Typically, noncitizen spouses are required to apply for spousal visas from abroad — a lengthy bureaucratic process. Though processing times can vary based on everything from evidentiary requests to global pandemics, according to the US Citizenship and Immigration Services website, I-130 spousal visas currently take an average of 14.5 months to process. In other words, families going through the traditional application method while the US citizen spouse is based domestically can expect to be separated for upwards of a year.
To qualify, undocumented spouses must have resided in the US for a decade or more as of June 17, 2024. The status will also apply to noncitizen children who are under 21 and whose noncitizen parent is married to a US citizen. The White House estimates the policy will benefit some 500,000 spouses and 50,000 children of US citizens.
Biden also announced the easing of visa restrictions for certain noncitizens who study at US universities and then obtain “high-skilled” job offers.
The new policy comes two weeks after Biden signed an executive order barring asylum claims from most migrants who cross the US-Mexico border illegally, and a week after a coalition of rights groups sued the Biden administration, accusing it of violating US immigration policy and international law with these asylum restrictions.

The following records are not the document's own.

Lemma deriv_sound (c : ascii) (r : re) :
  forall s, matches (deriv c r) s -> matches r (String c s).
Proof.
  induction r; simpl; intros s H.
  - inversion H.
  - inversion H.
  - destruct (Ascii.eqb_spec c c0) as [-> |]; inversion H. constructor.
  - destruct (isLineTerminator c) eqn:E; inversion H.
    constructor. exact E.
  - destruct (nullable r1) eqn:En.
    + inversion H as [| | | | ? ? ? H' | ? ? ? H' | |]; subst.
      * inversion H'; subst.
        change (String c (s1 ++ s2)) with (String c s1 ++ s2).
        constructor; auto.
      * change (String c s) with (EmptyString ++ String c s).
        constructor; [apply nullable_matches; exact En | auto].
    + inversion H; subst.
      change (String c (s1 ++ s2)) with (String c s1 ++ s2).
      constructor; auto.
  - inversion H; subst; [apply MAltL | apply MAltR]; auto.
  - inversion H; subst.
    change (String c (s1 ++ s2)) with (String c s1 ++ s2).
    constructor; auto.
Qed.

Lemma deriv_complete (r : re) (s' : string) :
  matches r s' ->
  forall c s, s' = String c s -> matches (deriv c r) s.
Proof.
  induction 1 as [| d | d Hd | r1 r2 s1 s2 H1 IH1 H2 IH2
                  | r1 r2 s0 H0 IH0 | r1 r2 s0 H0 IH0
                  | r0 | r0 s1 s2 H1 IH1 H2 IH2];
    intros c s E; simpl.
  - discriminate.
  - injection E as -> <-. rewrite Ascii.eqb_refl. constructor.
  - injection E as -> <-. rewrite Hd. constructor.
  - apply append_eq_cons in E. destruct E as [[-> ->] | [s1' [-> ->]]].
    + apply nullable_matches in H1. rewrite H1.
      apply MAltR. apply IH2. reflexivity.
    + assert (Hseq : matches (Seq (deriv c r1) r2) (s1' ++ s2))
        by (constructor; [apply IH1; reflexivity | assumption]).
      destruct (nullable r1); [apply MAltL |]; exact Hseq.
  - apply MAltL. apply IH0. exact E.
  - apply MAltR. apply IH0. exact E.
  - discriminate.
  - apply append_eq_cons in E. destruct E as [[-> ->] | [s1' [-> ->]]].
    + apply (IH2 c s eq_refl).
    + constructor; [apply IH1; reflexivity | assumption].
Qed.

(** [matchesPrefix] finds the prefixes that match. *)
Lemma matchesPrefix_correct (s : string) :
  forall r, matchesPrefix r s = true
            <-> exists p q, s = p ++ q /\ matches r p.
Proof.
  induction s as [| c s IH]; intros r; simpl.
  - rewrite orb_false_r, nullable_matches. split.
    + intros H. exists EmptyString, EmptyString. auto.
    + intros [p [q [E H]]]. symmetry in E.
      apply append_eq_nil in E. destruct E as [-> _]. exact H.
  - split.
    + intros H. apply orb_prop in H. destruct H as [H | H].
      * exists EmptyString, (String c s). split; [reflexivity |].
        apply nullable_matches. exact H.
      * apply IH in H. destruct H as [p [q [-> H]]].
        exists (String c p), q. split; [reflexivity |].
        apply deriv_sound. exact H.
    + intros [p [q [E H]]]. symmetry in E. apply append_eq_cons in E.
      destruct E as [[-> _] | [p' [-> ->]]].
      * apply nullable_matches in H. rewrite H. reflexivity.
      * apply orb_true_intro. right. apply IH. exists p', q.
        split; [reflexivity |].
        apply (deriv_complete _ _ H c p' eq_refl).
Qed.

(** [test] finds the pieces that match. *)
Lemma test_correct (r : re) (s : string) :
  test r s = true
  <-> exists before p after, s = before ++ p ++ after /\ matches r p.
Proof.
  induction s as [| c s IH]; cbn [test].
  - rewrite orb_false_r, matchesPrefix_correct. split.
    + intros [p [q [E H]]]. exists EmptyString, p, q. auto.
    + intros [b [p [q [E H]]]]. symmetry in E.
      apply append_eq_nil in E. destruct E as [-> E].
      exists p, q. auto.
  - split.
    + intros H. apply orb_prop in H. destruct H as [H | H].
      * apply matchesPrefix_correct in H. destruct H as [p [q [E H]]].
        exists EmptyString, p, q. auto.
      * apply IH in H. destruct H as [b [p [q [-> H]]]].
        exists (String c b), p, q. auto.
    + intros [b [p [q [E H]]]]. apply orb_true_intro.
      destruct b as [| d b]; simpl in E.
      * left. apply matchesPrefix_correct. exists p, q. auto.
      * injection E as <- ->. right. apply IH. exists b, p, q. auto.
Qed.

Lemma matches_lit (p s : string) : matches (lit p) s <-> s = p.
Proof.
  revert s. induction p as [| c p IH]; intros s; simpl; split; intros H.
  - inversion H. reflexivity.
  - subst. constructor.
  - inversion H as [| | | ? ? ? ? H1 H2 | | | |]; subst.
    inversion H1; subst. apply IH in H2. subst. reflexivity.
  - subst. change (String c p) with (String c EmptyString ++ p).
    constructor; [constructor | apply IH; reflexivity].
Qed.

(** A pattern [/p.*/] tests for the piece [p]. *)
Lemma test_lit_dotstar (p s : string) :
  test (Seq (lit p) (Star Dot)) s = true <-> contains s p.
Proof.
  rewrite test_correct. unfold contains. split.
  - intros [b [m [a [-> H]]]].
    inversion H as [| | | ? ? s1 s2 H1 H2 | | | |]; subst.
    apply matches_lit in H1. subst.
    exists b, (s2 ++ a). rewrite append_assoc. reflexivity.
  - intros [b [a ->]]. exists b, p, a. split; [reflexivity |].
    rewrite <- (append_nil_r p) at 2.
    constructor; [apply matches_lit; reflexivity | constructor].
Qed.

(** A pattern that is a literal tests for that piece. *)
Lemma test_lit (p s : string) : test (lit p) s = true <-> contains s p.
Proof.
  rewrite test_correct. unfold contains. split.
  - intros [b [m [a [-> H]]]]. apply matches_lit in H. subst. eauto.
  - intros [b [a ->]]. exists b, p, a. split; [reflexivity |].
    apply matches_lit. reflexivity.
Qed.

End RegexFacts.

(** A note that tells of a status change, other than one closed by a
    commit, is not transferred. *)
Lemma isStateChangeNote_status (body : string) :
  Regex.contains body "Status changed to " ->
  ~ Regex.contains body "Status changed to closed by commit" ->
  isStateChangeNote body = true.
Proof.
  intros Hs Hc. unfold isStateChangeNote.
  apply (RegexFacts.test_lit_dotstar "Status changed to ") in Hs.
  fold reStatusChanged in Hs. rewrite Hs.
  destruct (Regex.test reClosedByCommit body) eqn:E; [| reflexivity].
  exfalso. apply Hc.
  apply (RegexFacts.test_lit_dotstar "Status changed to closed by commit").
  exact E.
Qed.

(** A note is transferred exactly when it has none of the fixed phrases,
    or only that of a status change and the one of a closing commit. *)
Lemma isStateChangeNote_false_iff (body : string) :
  isStateChangeNote body = false
  <-> ((Regex.contains body "Status changed to " ->
        Regex.contains body "Status changed to closed by commit")
       /\ ~ Regex.contains body "changed milestone to "
       /\ ~ Regex.contains body "Milestone changed to "
       /\ ~ Regex.contains body "Reassigned to "
       /\ Regex.test reAddedLabels body = false
       /\ Regex.test reAddedLabel body = false
       /\ ~ Regex.contains body "mentioned in issue").
Proof.
  unfold isStateChangeNote.
  rewrite <- (RegexFacts.test_lit_dotstar "Status changed to ").
  rewrite <- (RegexFacts.test_lit_dotstar "Status changed to closed by commit").
  rewrite <- (RegexFacts.test_lit_dotstar "changed milestone to ").
  rewrite <- (RegexFacts.test_lit_dotstar "Milestone changed to ").
  rewrite <- (RegexFacts.test_lit "Reassigned to ").
  rewrite <- (RegexFacts.test_lit_dotstar "mentioned in issue").
  fold reStatusChanged reClosedByCommit reChangedMilestone
       reMilestoneChanged reReassigned reMentioned.
  destruct (Regex.test reStatusChanged body),
           (Regex.test reClosedByCommit body),
           (Regex.test reChangedMilestone body),
           (Regex.test reMilestoneChanged body),
           (Regex.test reReassigned body),
           (Regex.test reAddedLabels body),
           (Regex.test reAddedLabel body),
           (Regex.test reMentioned body); simpl;
    split; intros H; try discriminate; try reflexivity;
    try (repeat split; congruence);
    try (destruct H as [H1 [H2 [H3 [H4 [H5 [H6 H7]]]]]];
         first [ discriminate (H1 eq_refl) | discriminate
               | exfalso; auto ]).
Qed.

(* ===================================================================== *)
(** ** Merge requests *)
(* ===================================================================== *)

(** A merge request is passed over when it is not the one with iid 1, or
    when its state is neither [merged] nor [open]. *)
Lemma createPRAndComments_skips (settings : Settings) (W : World)
    (owner repo : string) (mr : MergeRequest) :
  mr_iid mr <> 1%Z
  \/ (mr_state mr <> "merged" /\ mr_state mr <> "open") ->
  createPRAndComments settings W owner repo mr = ret tt.
Proof.
  unfold createPRAndComments. intros [H | [H1 H2]].
  - apply Z.eqb_neq in H. rewrite H. reflexivity.
  - apply String.eqb_neq in H1, H2. rewrite H1, H2.
    destruct (mr_iid mr =? 1)%Z; reflexivity.
Qed.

All of these developments took place against the backdrop of a deeply divisive presidential campaign season, throughout which border security has loomed as a key concern for voters. Illegal border crossings have surged in recent years along the US-Mexico border—the world’s busiest migration corridor according to UN figures.
The Biden Administration has increasingly found itself at loggerheads with Republican lawmakers and presidential hopefuls over the burgeoning immigration issue. Following the collapse of a major immigration reform bill earlier this year, his administration has resorted to smaller executive actions.